*HOW TO COMPLETE THIS TASK*
Return exactly the span of lines in the following data that opens with the line containing "- rewrite IH, glob_literal" and closes with the line containing "rewrite (handleSubmit_get_rejected ok_post". Include nothing else.

====== DATA FOR REVIEW

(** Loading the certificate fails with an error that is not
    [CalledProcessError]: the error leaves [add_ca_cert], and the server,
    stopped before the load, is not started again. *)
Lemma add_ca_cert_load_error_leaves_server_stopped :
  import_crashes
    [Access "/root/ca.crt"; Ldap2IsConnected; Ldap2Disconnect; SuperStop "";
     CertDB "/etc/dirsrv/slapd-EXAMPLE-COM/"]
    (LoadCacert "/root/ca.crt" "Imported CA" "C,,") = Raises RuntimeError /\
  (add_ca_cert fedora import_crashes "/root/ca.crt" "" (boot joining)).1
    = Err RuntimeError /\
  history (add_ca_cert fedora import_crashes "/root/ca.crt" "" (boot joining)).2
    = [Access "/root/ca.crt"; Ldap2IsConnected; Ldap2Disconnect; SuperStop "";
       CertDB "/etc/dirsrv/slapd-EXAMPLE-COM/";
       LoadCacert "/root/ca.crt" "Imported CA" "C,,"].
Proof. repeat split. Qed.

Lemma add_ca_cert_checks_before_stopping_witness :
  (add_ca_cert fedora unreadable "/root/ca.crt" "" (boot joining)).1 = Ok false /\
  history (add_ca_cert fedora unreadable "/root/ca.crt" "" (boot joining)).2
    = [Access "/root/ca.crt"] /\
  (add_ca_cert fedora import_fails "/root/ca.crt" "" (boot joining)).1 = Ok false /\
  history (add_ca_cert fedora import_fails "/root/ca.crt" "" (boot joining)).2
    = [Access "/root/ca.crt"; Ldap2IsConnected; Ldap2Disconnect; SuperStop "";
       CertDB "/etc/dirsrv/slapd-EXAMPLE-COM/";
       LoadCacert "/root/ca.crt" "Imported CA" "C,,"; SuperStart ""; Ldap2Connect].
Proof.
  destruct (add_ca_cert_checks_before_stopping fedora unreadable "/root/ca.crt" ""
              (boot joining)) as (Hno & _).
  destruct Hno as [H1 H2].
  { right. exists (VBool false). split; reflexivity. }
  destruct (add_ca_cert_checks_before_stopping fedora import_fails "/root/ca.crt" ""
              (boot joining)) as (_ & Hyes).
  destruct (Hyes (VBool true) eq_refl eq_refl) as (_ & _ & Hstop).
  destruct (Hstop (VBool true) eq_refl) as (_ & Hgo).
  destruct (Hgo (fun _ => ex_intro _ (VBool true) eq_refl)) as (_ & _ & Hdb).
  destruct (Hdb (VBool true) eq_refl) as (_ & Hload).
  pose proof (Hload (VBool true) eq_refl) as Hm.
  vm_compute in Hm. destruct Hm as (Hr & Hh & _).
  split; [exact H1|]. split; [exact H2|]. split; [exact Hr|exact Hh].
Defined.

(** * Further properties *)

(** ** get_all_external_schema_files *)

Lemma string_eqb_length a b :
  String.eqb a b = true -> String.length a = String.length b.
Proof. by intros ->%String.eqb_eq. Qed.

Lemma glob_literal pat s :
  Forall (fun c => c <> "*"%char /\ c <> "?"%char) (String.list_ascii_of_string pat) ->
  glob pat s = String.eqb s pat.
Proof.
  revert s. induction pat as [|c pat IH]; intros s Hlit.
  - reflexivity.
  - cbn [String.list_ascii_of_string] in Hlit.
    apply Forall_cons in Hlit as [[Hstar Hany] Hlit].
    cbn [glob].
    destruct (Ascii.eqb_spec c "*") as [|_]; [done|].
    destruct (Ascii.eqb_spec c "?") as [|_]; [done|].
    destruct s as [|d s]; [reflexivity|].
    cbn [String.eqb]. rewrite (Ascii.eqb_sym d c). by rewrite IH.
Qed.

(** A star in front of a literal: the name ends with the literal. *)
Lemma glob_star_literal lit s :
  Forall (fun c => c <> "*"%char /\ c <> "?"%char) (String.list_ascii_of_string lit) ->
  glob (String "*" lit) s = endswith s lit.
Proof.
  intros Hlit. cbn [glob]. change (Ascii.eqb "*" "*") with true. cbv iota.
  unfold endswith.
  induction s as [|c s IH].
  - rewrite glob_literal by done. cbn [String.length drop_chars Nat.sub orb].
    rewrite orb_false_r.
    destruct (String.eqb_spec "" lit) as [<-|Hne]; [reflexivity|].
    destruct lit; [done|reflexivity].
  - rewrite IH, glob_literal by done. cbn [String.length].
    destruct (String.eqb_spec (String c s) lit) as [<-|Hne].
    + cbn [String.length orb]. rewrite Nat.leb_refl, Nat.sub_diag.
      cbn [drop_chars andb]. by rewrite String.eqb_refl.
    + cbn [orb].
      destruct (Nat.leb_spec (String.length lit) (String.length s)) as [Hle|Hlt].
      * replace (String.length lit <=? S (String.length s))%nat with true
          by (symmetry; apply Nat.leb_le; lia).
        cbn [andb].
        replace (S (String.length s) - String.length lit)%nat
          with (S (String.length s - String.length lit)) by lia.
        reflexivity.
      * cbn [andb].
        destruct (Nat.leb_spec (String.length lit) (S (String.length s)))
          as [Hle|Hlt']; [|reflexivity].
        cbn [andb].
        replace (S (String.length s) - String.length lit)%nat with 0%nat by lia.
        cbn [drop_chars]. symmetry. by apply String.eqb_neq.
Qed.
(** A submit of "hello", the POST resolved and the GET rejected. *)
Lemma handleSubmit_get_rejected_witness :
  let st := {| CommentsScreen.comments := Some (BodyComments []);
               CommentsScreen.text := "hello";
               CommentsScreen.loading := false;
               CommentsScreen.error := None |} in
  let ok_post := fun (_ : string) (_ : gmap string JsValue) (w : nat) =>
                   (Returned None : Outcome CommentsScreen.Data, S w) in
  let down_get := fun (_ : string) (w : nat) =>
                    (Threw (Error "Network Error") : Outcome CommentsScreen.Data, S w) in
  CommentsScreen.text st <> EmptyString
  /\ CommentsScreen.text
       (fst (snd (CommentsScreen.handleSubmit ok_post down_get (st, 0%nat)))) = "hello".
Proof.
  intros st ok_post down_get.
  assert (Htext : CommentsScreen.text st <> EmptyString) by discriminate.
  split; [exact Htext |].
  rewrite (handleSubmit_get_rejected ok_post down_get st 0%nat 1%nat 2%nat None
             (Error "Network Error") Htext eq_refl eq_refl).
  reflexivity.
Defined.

============

*EXERCISE OUTPUT*
  - rewrite IH, glob_literal by done. cbn [String.length].
    destruct (String.eqb_spec (String c s) lit) as [<-|Hne].
    + cbn [String.length orb]. rewrite Nat.leb_refl, Nat.sub_diag.
      cbn [drop_chars andb]. by rewrite String.eqb_refl.
    + cbn [orb].
      destruct (Nat.leb_spec (String.length lit) (String.length s)) as [Hle|Hlt].
      * replace (String.length lit <=? S (String.length s))%nat with true
          by (symmetry; apply Nat.leb_le; lia).
        cbn [andb].
        replace (S (String.length s) - String.length lit)%nat
          with (S (String.length s - String.length lit)) by lia.
        reflexivity.
      * cbn [andb].
        destruct (Nat.leb_spec (String.length lit) (S (String.length s)))
          as [Hle|Hlt']; [|reflexivity].
        cbn [andb].
        replace (S (String.length s) - String.length lit)%nat with 0%nat by lia.
        cbn [drop_chars]. symmetry. by apply String.eqb_neq.
Qed.
(** A submit of "hello", the POST resolved and the GET rejected. *)
Lemma handleSubmit_get_rejected_witness :
  let st := {| CommentsScreen.comments := Some (BodyComments []);
               CommentsScreen.text := "hello";
               CommentsScreen.loading := false;
               CommentsScreen.error := None |} in
  let ok_post := fun (_ : string) (_ : gmap string JsValue) (w : nat) =>
                   (Returned None : Outcome CommentsScreen.Data, S w) in
  let down_get := fun (_ : string) (w : nat) =>
                    (Threw (Error "Network Error") : Outcome CommentsScreen.Data, S w) in
  CommentsScreen.text st <> EmptyString
  /\ CommentsScreen.text
       (fst (snd (CommentsScreen.handleSubmit ok_post down_get (st, 0%nat)))) = "hello".
Proof.
  intros st ok_post down_get.
  assert (Htext : CommentsScreen.text st <> EmptyString) by discriminate.
  split; [exact Htext |].
  rewrite (handleSubmit_get_rejected ok_post down_get st 0%nat 1%nat 2%nat None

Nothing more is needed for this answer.